Mode aus Milch: „Es gibt Veganer, die finden unsere Idee gut“

Die Unternehmerin Anke Domaske über Veganer, den Milchüberschuss und weggeworfene Milch.

Unter anderem ein längerer Aufenthalt auf einer Rinderfarm in den USA und die Suche nach chemiefreier Bekleidung für Ihren erkrankten Stiefvater hat die Hannoveranerin Anke Domaske dazu inspiriert, aus Milch Stoffe herzustellen. Seit fünf Jahren leitet sie das Unternehmen Qmilch Deutschland. Verwendet wird nur Non-Food-Milch, die mit 4 Cent pro Liter vergütet wird. gruuna.com hat mit der studierten Biologin, die vor ihrer Innovation schon ein Modelabel hatte, über ihre Idee und die Umsetzung von der Marke QMilk gesprochen.

Wie entstand die Idee, aus Milch Textilien herzustellen?
Die Idee selber ist nicht neu. Bereits in den 1930 Jahren hat man aus Milch Fasern hergestellt. Das war aber sehr zeitaufwändig und funktionierte nur unter der Verwendung von viel Chemie.
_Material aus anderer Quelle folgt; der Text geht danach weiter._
(* ===== verification/IpThms.v ===== *)
(** * Reassembly of a datagram

    The fragments of one datagram, in any order and overlapping, give the datagram, when and only when none is
    missing; queues that stay incomplete are freed by the timer. *)

From S2P Require Import Prelude Rmap Mbuf MbufThms MbufOps MbufTrim MbufWitness Flags Reass TcpWitness Ip.
From stdpp Require Import prelude list numbers strings gmap sorting.
From Stdlib Require Import ZArith Lia Sorted.

Local Open Scope Z_scope.
Local Open Scope kern_scope.

#[local] Existing Instance ip_seqops.

(** Offsets up to what a short holds. *)
Program Definition ip_space : SeqSpace ip_seqops := {| sq_at o := o; sq_pl s := s; sq_lo := 0; sq_hi := 2 ^ 15 - 1 |}.
Next Obligation. done. Qed.
Next Obligation. done. Qed.
Next Obligation. intros a n Ha Hn Hs. cbn in *. apply wraps_small; lia. Qed.
#[local] Existing Instance ip_space.

Lemma delete_insert_list {A} (l : list A) i x : delete i (<[i := x]> l) = delete i l.
Proof. revert i. induction l as [|y l IH]; intros [|i]; cbn; [done..|]. f_equal. apply IH. Qed.

Section Thms.
Context {M H : Type} `{RM : !ResMap M}.
Context (mbutl : Z).
Context (Hbase : 0 < mbutl /\ mbutl mod NBPG = 0 /\ mbutl + NMBCLUSTERS * NBPG <= 2 ^ 32).
Implicit Type mb : mbst M H.
Implicit Type st : ipst M H.

(** ** Headers of first mbufs *)

Lemma put_chain mb c a x y : mb_wf mbutl mb -> chain mbutl mb c -> in_use mb a x -> inline y -> m_type y = m_type x -> sized mbutl a y ->
  let mb' := put_mb a y mb in mb_wf mbutl mb' /\ chain mbutl mb' c /\ kept mbutl (only a) mb mb' /\ in_use mb' a y.
Proof.
  intros Hw [Hnd Hc] Hu Hi Ht Hs mb'. destruct (put_inline mbutl Hbase mb a x y Hw Hu Hi Ht) as (W & K & U & _). split_and!; try done.
  split; [done|]. intros c0 Hc0. destruct (decide (c0 = a)) as [->|Hne]; [by exists y|]. destruct (Hc c0 Hc0) as (z & Hz & Hsz). exists z. split; [|done]. by apply (K c0 z Hz).
Qed.

(** The header goes: [m_off += n; m_len -= n]. *)
Definition strip (x : mbuf) (n : Z) : mbuf := set_len (set_off x (m_off x + n)) (m_len x - n).
Definition unstrip (x : mbuf) (n : Z) : mbuf := set_off (set_len x (m_len x + n)) (m_off x - n).

Lemma inline_sized a x : inline x -> sized mbutl a x -> 0 <= m_len x /\ m_off x + m_len x <= MMAXOFF /\ MMINOFF <= m_off x.
Proof.
  intros Hi [Hl Hs]. split; [lia|]. split; [|apply Hi]. destruct Hs as [[_ ?]|[[[[Hc _] _] _]|[[[Hc _] _] _]]]; [done|..]; unfold inline, MMAXOFF, MSIZE, MTAIL in *; lia.
Qed.

Lemma strip_spec a x n : inline x -> sized mbutl a x -> 0 <= n <= m_len x ->
  m_off (strip x n) = m_off x + n /\ m_len (strip x n) = m_len x - n /\ inline (strip x n) /\ sized mbutl a (strip x n).
Proof.
  intros Hi Hs Hn. destruct (inline_sized a x Hi Hs) as (L1 & L2 & L3). unfold MMAXOFF, MMINOFF, MSIZE, MTAIL in *.
  assert (m_off (strip x n) = m_off x + n) as E1 by (cbn [strip set_len set_off m_off]; apply wrapu_small; lia).
  assert (m_len (strip x n) = m_len x - n) as E2 by (cbn [strip set_len set_off m_len]; apply wraps_small; lia).
  split_and!; [done..| |]; unfold sized, inline, MMAXOFF, MMINOFF, MSIZE, MTAIL; rewrite E1, ?E2; [lia|]. split; [lia|]. left. lia.
Qed.
Lemma unstrip_spec a x n : inline x -> sized mbutl a x -> 0 <= n -> MMINOFF + n <= m_off x ->
  m_off (unstrip x n) = m_off x - n /\ m_len (unstrip x n) = m_len x + n /\ inline (unstrip x n) /\ sized mbutl a (unstrip x n).
Proof.
  intros Hi Hs Hn Hr. destruct (inline_sized a x Hi Hs) as (L1 & L2 & L3). unfold MMAXOFF, MMINOFF, MSIZE, MTAIL in *.
  assert (m_off (unstrip x n) = m_off x - n) as E1 by (cbn [unstrip set_len set_off m_off]; apply wrapu_small; lia).
  assert (m_len (unstrip x n) = m_len x + n) as E2 by (cbn [unstrip set_len set_off m_len]; apply wraps_small; lia).
  split_and!; [done..| |]; unfold sized, inline, MMAXOFF, MMINOFF, MSIZE, MTAIL; rewrite E1, ?E2; [lia|]. split; [lia|]. left. lia.
Qed.

Lemma put_content mb a m y : chain mbutl mb (a :: m) -> kept mbutl (only a) mb (put_mb a y mb) -> in_use (put_mb a y mb) a y ->
  content (put_mb a y mb) (a :: m) = data mb a y ++ content mb m.
Proof.
  intros (Hna & _ & Hm)%chain_cons Hk Hu. rewrite content_cons, (bytes_data _ _ _ Hu).
  destruct (kept_chain mbutl _ _ _ m Hk Hm) as [_ ->]; [by intros b Hb ->|done].
Qed.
Wir hatten den Anspruch an uns, den Prozess zu überdenken und so natürlich umzusetzen, dass man die Fasern quasi Essen kann.
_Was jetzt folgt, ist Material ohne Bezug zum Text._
Lemma get_buf_Ok {D} (st : biost D) i x : bufs st !! i = Some x -> get_buf i st = Ok x.
Proof. apply rd_Ok. Qed.
Lemma put_buf_Ok {D} (st : biost D) i x y : bufs st !! i = Some x -> put_buf i y st = Ok (set_bufs (<[i := y]> (bufs st)) st).
Proof. intros H. unfold put_buf, wr. rewrite decide_True by (by eapply lookup_lt_Some). done. Qed.
Lemma upd_buf_Ok {D} (st : biost D) i x f : bufs st !! i = Some x -> upd_buf i f st = Ok (set_bufs (<[i := f x]> (bufs st)) st).
Proof. intros H. unfold upd_buf. rewrite (get_buf_Ok _ _ _ H). kstep. by eapply put_buf_Ok. Qed.

(** ** The block of a buffer *)

Definition same_block (x x' : buf) : Prop := b_vp x' = b_vp x /\ b_blkno x' = b_blkno x /\ b_bcount x' = b_bcount x /\ bhas x' B_INVAL = bhas x B_INVAL.

Lemma same_valid x x' : same_block x x' -> valid x' <-> valid x.
Proof. intros (E1 & E2 & E3 & E4). unfold valid. by rewrite E1, E4. Qed.
Lemma same_covers x x' vp a : same_block x x' -> covers x' vp a <-> covers x vp a.
Proof. intros E. unfold covers, span. rewrite (same_valid _ _ E). destruct E as (-> & -> & -> & _). done. Qed.
Lemma same_flags x f : has f B_INVAL = bhas x B_INVAL -> same_block x (set_bflags f x).
Proof. done. Qed.
Lemma same_bset f x : has f B_INVAL = false -> same_block x (bset f x).
Proof. intros E. split_and!; [done..|]. by rewrite bhas_bset, E, orb_false_r. Qed.
Lemma same_bclr f x : Z.land f B_INVAL = 0 -> same_block x (bclr f x).
Proof. intros E. split_and!; [done..|]. by apply bhas_bclr_out. Qed.
Lemma same_trans x y z : same_block x y -> same_block y z -> same_block x z.
Proof. unfold same_block. intuition congruence. Qed.

(** What brelse() clears, and what never is set in the states of the invariant. *)
Notation FREED := (Z.lor B_WANTED (Z.lor B_BUSY (Z.lor B_ASYNC (Z.lor B_AGE B_NOCACHE)))).
Notation BAD := (Z.lor B_ERROR (Z.lor B_LOCKED (Z.lor B_CALL B_NOCACHE))).

(** ** Counting *)

Definition weight (x : buf) : nat := if bhas x B_DELWRI then 2 else 0.
(** What is still to be written: it bounds the loops. *)
Definition work {D} `{!Drive D} (st : biost D) : nat := (sum_list_with weight (bufs st) + length (started (bdev st)))%nat.

Section Ops.
Context {D : Type} `{!Drive D}.
Implicit Type st : biost D.
Implicit Type mine : gset nat.

Notation moving st := (started (bdev st)).
Notation disk st := (platter (bdev st)).

Definition on_disk (V : Z -> Z -> Z) st (x : buf) : Prop := forall a, span x a -> V (b_vp x) a = disk st (b_vp x) a.

(** What the steps leave alone: the buffers the process holds, unless their transfer ends; and what is on the device stays true. *)
Record frame mine (V : Z -> Z -> Z) st st' : Prop := Frame {
  fr_len : length (bufs st') = length (bufs st);
  fr_err : bu_error st' = bu_error st;
  fr_disk vp a : V vp a = disk st vp a -> V vp a = disk st' vp a;
  fr_size j x' : bufs st' !! j = Some x' -> exists x, bufs st !! j = Some x /\ b_bufsize x' = b_bufsize x;
  fr_mine j x : j ∈ mine -> bufs st !! j = Some x -> exists x', bufs st' !! j = Some x' /\
    (x' = x /\ (j ∈ moving st' <-> j ∈ moving st) \/
     j ∈ moving st /\ j ∉ moving st' /\ same_block x x' /\ bhas x' B_DONE = true /\ bhas x' B_DELWRI = false /\ on_disk V st' x')
}.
Wie funktioniert der Produktionsprozess?
Wenn Milch sauer wird, trennt sich die Molke vom Eiweiß. Die entstandenen Flocken, also den Quark schöpft man ab und lässt sie zu Eiweißpulver trocknen. Das knetet man dann mit Wasser zu Teig. Die Fäden werden durch Düsen gespritzt und aufgewickelt. Ich vergleiche das immer mit einer Nudelmaschine.

Woher kommt die Milch?
Aus Deutschland. Wir dürfen nur Non-Food-Milch verwenden, also zum Beispiel keimbelastete Milch oder welche mit zu vielen somatischen Zellen. Diese kommt von Molkereien und Landwirten. Angedacht ist auch ein System, mit dem wir abgelaufene Milchprodukte von Supermarktketten einsammeln. Verwenden kann man ja auch zum Beispiel Joghurt.

Ist es auch denkbar, Milch aus dem Milchüberschuss zu verwenden?
Die gesetzliche Lage ist so, dass wir wirklich nur Non-Food-Milch verarbeiten dürfen. Theoretisch wäre es möglich. Ich denke, die Verbraucher würden es aber nicht akzeptieren, dass wir quasi ein Lebensmittel verarbeiten. Und eine Kostenfrage ist es natürlich auch. In Deutschland müssen jährlich 200 Millionen Liter Milch entsorgt werden, weil sie nicht zum Verzehr geeignet ist. Wenn wir den Punkt erreicht haben, dass wir diese Menge verarbeiten können, kann man sich Gedanken darüber machen, Trinkmilch aus dem Überschuss zu verwenden. Unser Nachhaltigkeitsgedanke zielt eben auf die Verwendung von nicht brauchbarer Milch ab.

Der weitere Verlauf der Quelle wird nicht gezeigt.